Inoltre, e soprattutto, questa sembra rispondere al desiderio
di rifugiarsi in un universo simbolico solidale, quello femminile, che
dispensa fiducia e sicurezza ontologica, alimentandosi di diffidenza ed
ostilità verso gli uomini. Anche il rapporto di
solidarietà e compassione che Nina ha con la madre pare
avvalorare questa ipotesi, sebbene la genitrice disapprovi, incarnando
di nuovo una morale sottomessa, il lavoro della figlia. La
sicurezza che Nina sente così di avere acquisito viene
però messa in crisi quando scopre di avere un tumore.
Ottiene adesso forse più spessore una simbologia che
interviene più volte nell’impalcatura visiva del
film: la simbologia dell’acqua. Molteplici inquadrature di
Nina in piscina intervengono più volte nel racconto,
così come si avverte la ricchezza di riferimenti
all’elemento acqueo, al mare, ai fiumi. Probabilmente si
suggerisce, in modo latente, un legame con un percorso simbolico
traboccante di significati e ambivalenze che trova riscontro in
millenni di storia delle civiltà.
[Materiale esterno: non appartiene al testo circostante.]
(** * ReactBubbleChartD3: a shallow embedding of the bubble-chart engine

    The development follows [src/ReactBubbleChartD3.js]: the quantized
    colour scales built in [update], the keyed data join that feeds the
    update / enter / exit selections, the transitions scheduled on each of
    them, and the tooltip placement of [adjustTooltipPosition].

    Conventions.
    - A JavaScript number is a rational ([Q]) and the arithmetic on it
      is exact, with one exception: the cut points of the colour scale
      are rounded as binary64 rounds them ([Double.round]), since the
      rounding decides which colour a value at a cut gets.  The [Math]
      routines used by the exit trajectory are parameters.
    - [undefined] is [None]; a value that may be a string or [undefined]
      is an [option string].
    - Strings assembled from numbers (['translate(' + x + ',' + y + ')'],
      [n + 'px']) are kept structured, see [value]. *)

From Stdlib Require Import QArith Qround Qminmax Qabs ZArith Lia Lqa Bool.
From Stdlib Require Import PrimFloat SpecFloat FloatOps.
From stdpp Require Import gmap strings list.

(** ** JavaScript values that reach the DOM *)

Inductive value : Type :=
| VNum (q : Q)                (* a bare number, e.g. [.attr('r', 0)] *)
| VPx (q : Q)                 (* [q + 'px'] *)
| VTranslate (tx ty : Q)      (* ['translate(' + tx + ',' + ty + ')'] *)
| VStr (s : string)
| VUndefined
| VNull.

Definition of_color (c : option string) : value :=
  match c with Some s => VStr s | None => VUndefined end.

(** Truthiness of a value that is a string or [undefined]. *)
Definition truthy (s : option string) : bool :=
  match s with
  | None => false
  | Some s => negb (String.eqb s "")
  end.

(** ** The rounding of binary64

    The result of an arithmetic operation on doubles is the double
    nearest to the exact result, the one with an even mantissa of two at
    the same distance.  Doubles have 53 bits of mantissa; below
    [2^-1022] they are spaced by [2^-1074].  Results beyond the largest
    double (about [1.8e308]) are not modelled. *)

Module Double.

Local Open Scope Q_scope.

(** [2^e] *)
Definition pow2 (e : Z) : Q :=
  if (0 <=? e)%Z then inject_Z (2 ^ e) else 1 # Z.to_pos (2 ^ (- e)).

(** The integer nearest to [q], the even one of two at the same
    distance. *)
Definition nearest_even (q : Q) : Z :=
  let f := Qfloor q in
  match Qcompare (q - inject_Z f) (1 # 2) with
  | Lt => f
  | Gt => (f + 1)%Z
  | Eq => if Z.even f then f else (f + 1)%Z
  end.

(** [floor (log2 a)] for a positive [a]. *)
Definition exponent (a : Q) : Z :=
  let e := (Z.log2 (Qnum a) - Z.log2 (Zpos (Qden a)))%Z in
  if Qle_bool (pow2 e) a then e else (e - 1)%Z.

(** The double nearest to [x]. *)
Definition round (x : Q) : Q :=
  if Qeq_bool x 0 then 0
  else
    let a := Qabs x in
    let e := Z.max (exponent a) (-1022) in
    let ulp := pow2 (e - 52) in
    let m := inject_Z (nearest_even (a / ulp)) * ulp in
    Qred (if Qle_bool 0 x then m else - m).

(** The value of a finite binary64 number of the kernel. *)
Definition of_float (f : float) : Q :=
  match Prim2SF f with
  | S754_finite sign m e =>
      let q := inject_Z (Zpos m) * pow2 e in
      Qred (if sign then - q else q)
  | _ => 0
  end.

End Double.

(** ** d3.scaleQuantize

    [update] builds [this.color] and [this.textColor] with
    [d3.scaleQuantize().domain([min, max]).range(palette)].  The scale is
    the one of d3-scale: [rescale] cuts the domain with [n = N - 1]
    thresholds and the scale looks a value up with a right bisection. *)

Module Quantize.

Local Open Scope Q_scope.

(** [bisectRight] of d3-array with the ascending comparator: the loop
    [while (lo < hi) { mid = lo + hi >>> 1;
       if (a[mid] > x) hi = mid; else lo = mid + 1; }].
    The loop runs at most [hi - lo] times, which is the fuel [bisect]
    gives it. *)
Fixpoint bisect_loop (fuel : nat) (a : list Q) (x : Q) (lo hi : nat) : nat :=
  match fuel with
  | O => lo
  | S fuel' =>
      if (lo <? hi)%nat then
        let mid := ((lo + hi) / 2)%nat in
        match a !! mid with
        | Some am =>
            if Qle_bool am x
            then bisect_loop fuel' a x (mid + 1)%nat hi
            else bisect_loop fuel' a x lo mid
        | None => bisect_loop fuel' a x (mid + 1)%nat hi
        end
      else lo
  end.

Definition bisect (a : list Q) (x : Q) (lo hi : nat) : nat :=
  bisect_loop (hi - lo) a x lo hi.

(** [domain[i] = ((i + 1) * x1 - (i - n) * x0) / (n + 1)]: the sums of
    integers are exact, the two products, the difference and the
    quotient are each rounded. *)
Definition threshold (x0 x1 : Q) (n i : nat) : Q :=
  Double.round
    (Double.round
       (Double.round (inject_Z (Z.of_nat i + 1) * x1)
        - Double.round (inject_Z (Z.of_nat i - Z.of_nat n) * x0))
     / inject_Z (Z.of_nat n + 1)).

Definition rescale (x0 x1 : Q) (n : nat) : list Q :=
  map (threshold x0 x1 n) (seq 0 n).

Record scale : Type := mkScale {
  x0 : Q;
  x1 : Q;
  n : nat;
  domain : list Q;
  range : list string
}.

(** [.domain([lo, hi]).range(palette)].  With an empty palette
    [n = range.length - 1] is [-1] and [new Array(n)] raises a
    [RangeError]: no scale is built ([None]). *)
Definition scaleQuantize (dom : Q * Q) (palette : list string) : option scale :=
  match palette with
  | [] => None
  | _ :: rest =>
      let n := length rest in
      Some (mkScale (fst dom) (snd dom) n (rescale (fst dom) (snd dom) n) palette)
  end.

(** The index the scale reads its range at. *)
Definition bucket (s : scale) (v : Q) : nat :=
  bisect (domain s) v 0 (n s).

(** [scale(x)]: [if (x <= x) return range[bisect(domain, x, 0, n)]];
    an [undefined] argument fails the test and yields [undefined]. *)
Definition apply (s : scale) (v : option Q) : option string :=
  match v with
  | None => None
  | Some q => range s !! bucket s q
  end.



End Quantize.

(** ** Data items and layout nodes *)

(** A data item as the chart reads it: [_id], [displayText],
    [colorValue], [selected].  The synthetic root made by
    [d3.hierarchy({children: data})] has no [_id]. *)
Record datum : Type := mkDatum {
  _id : option string;
  displayText : option string;
  colorValue : option Q;
  selected : bool
}.

(** One node of [this.bubble(nodes).descendants()]: its data item, the
    packed circle and whether it has children. *)
Module Node.
Record t : Type := mk {
  data : datum;
  x : Q;
  y : Q;
  r : Q;
  children : bool
}.
End Node.

(** ['' + v] for a value that is a string or [undefined]. *)
Definition to_string (s : option string) : string :=
  match s with Some s => s | None => "undefined" end.

(** The key function of both joins: [d => 'g' + d.data._id]. *)
Definition key (d : Node.t) : string :=
  "g" +:+ to_string (_id (Node.data d)).

(** ** The keyed data join

    [selection.data(values, key)] of d3-selection ([bindKey]).  [group] is
    the selected elements in document order, each given by the datum bound
    to it; an element is referred to by its index in [group].
    [nodeByKeyValue] maps a key to the element that owns it, or to [null]
    ([None]) once the element has been joined. *)

Module Join.

Record t : Type := mk {
  update : list (option (nat * Node.t));  (* element and its new datum *)
  enter : list (option Node.t);           (* placeholder with its datum *)
  exit : list (option (nat * Node.t))     (* element and its old datum *)
}.

(** First loop: key every element; an element whose key is already owned
    goes to [exit]. *)
Fixpoint key_nodes (i : nat) (group : list Node.t)
    (nodeByKeyValue : gmap string (option nat))
    : gmap string (option nat) * list (option (nat * Node.t)) :=
  match group with
  | [] => (nodeByKeyValue, [])
  | node :: rest =>
      match nodeByKeyValue !! key node with
      | Some _ =>
          let '(m, ex) := key_nodes (S i) rest nodeByKeyValue in
          (m, Some (i, node) :: ex)
      | None =>
          let '(m, ex) :=
            key_nodes (S i) rest (<[key node := Some i]> nodeByKeyValue) in
          (m, None :: ex)
      end
  end.

(** Second loop: a datum whose key is owned by an element joins it
    ([update[i] = node; nodeByKeyValue[keyValue] = null]); any other datum
    gets a placeholder in [enter]. *)
Fixpoint key_data (data : list Node.t)
    (nodeByKeyValue : gmap string (option nat))
    : gmap string (option nat)
      * list (option (nat * Node.t)) * list (option Node.t) :=
  match data with
  | [] => (nodeByKeyValue, [], [])
  | d :: rest =>
      match nodeByKeyValue !! key d with
      | Some (Some node) =>
          let '(m, up, en) :=
            key_data rest (<[key d := None]> nodeByKeyValue) in
          (m, Some (node, d) :: up, None :: en)
      | _ =>
          let '(m, up, en) := key_data rest nodeByKeyValue in
          (m, None :: up, Some d :: en)
      end
  end.

(** Third loop: an element that still owns its key was not joined and
    goes to [exit]. *)
Fixpoint unbound (i : nat) (group : list Node.t)
    (nodeByKeyValue : gmap string (option nat))
    (ex : list (option (nat * Node.t))) : list (option (nat * Node.t)) :=
  match group, ex with
  | node :: rest, e :: ex' =>
      (if decide (nodeByKeyValue !! key node = Some (Some i))
       then Some (i, node) else e)
      :: unbound (S i) rest nodeByKeyValue ex'
  | _, _ => []
  end.

Definition bindKey (group data : list Node.t) : t :=
  let '(m1, ex1) := key_nodes 0 group ∅ in
  let '(m2, up, en) := key_data data m1 in
  mk up en (unbound 0 group m2 ex1).

(** What the second loop does with a datum, read off the map the loop
    starts from, and what it leaves in the map for a key it has seen. *)
Definition joined (m : gmap string (option nat)) (d : Node.t)
    : option (nat * Node.t) :=
  match m !! key d with
  | Some (Some node) => Some (node, d)
  | _ => None
  end.

Definition placed (m : gmap string (option nat)) (d : Node.t)
    : option Node.t :=
  match m !! key d with
  | Some (Some _) => None
  | _ => Some d
  end.

Definition released (o : option (option nat)) : option (option nat) :=
  match o with
  | Some (Some _) => Some None
  | _ => o
  end.


(** [selection.data()]: the data of the elements of a selection. *)
Definition update_data (j : t) : list Node.t :=
  omap (fun o => snd <$> o) (update j).
Definition enter_data (j : t) : list Node.t :=
  omap (fun o => o) (enter j).

End Join.

(** ** Transitions *)

(** What a transition or a selection writes to: an attribute, a style
    property or the text content of the element. *)
Inductive prop : Type :=
| Attr (name : string)
| Style (name : string)
| Text.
Ed il film pare ispirare
l’idea di una purezza ricercata al di fuori delle comuni
ipocrisie moralistiche, quasi per associazione tattile ed emotiva tra
Nina che nuota e l’innocenza trasparente che ognuno accosta
alle limpide acque. Così come sembrano esistenti accenni
all’ambivalenza e reciprocità tra la vita e la
morte, questione che sarà poi una delle strutture portanti
dell’intero film. Anche perché uno dei problemi
che Nina si troverà improvvisamente ad affrontare, da viva,
sarà proprio il rapporto con la morte, la sua, che irrompe
minacciosa. La narrazione sottolinea, nella difficoltà
sostanziale che la società attuale trova ad elaborare
rassicuranti rappresentazioni collettive della morte, la particolare e
poco invidiabile condizione di solitudine in cui è costretto
il morente (Elias, 1985; Cavicchia Scalamonti, 1991). In un corpo
sociale fortemente individualizzato, in cui l’esistenza del
singolo difficilmente può essere inglobata in un universo di
senso razionalmente condiviso, se ognuno muore per conto suo risulta
improbabile identificarsi con chi è in fin di vita. Specie
se ciò ostacola una confortante presunzione inconscia di
immortalità (Freud, 1982). Così il moribondo
abbandona la sfera pubblica, che può percepirlo addirittura
come dannoso, per isolarsi spesso nelle inaccoglienti strutture
sanitarie, ponendo in questo modo la società al riparo dalla
sua immagine tanto preoccupante e tanto rivelatrice. Non dimentichiamo
che la tarda modernità pone frequentemente nella noncuranza
nei confronti della morte una strategia, indubbiamente illusoria e
caduca, di rassicurazione (Bauman, 1995).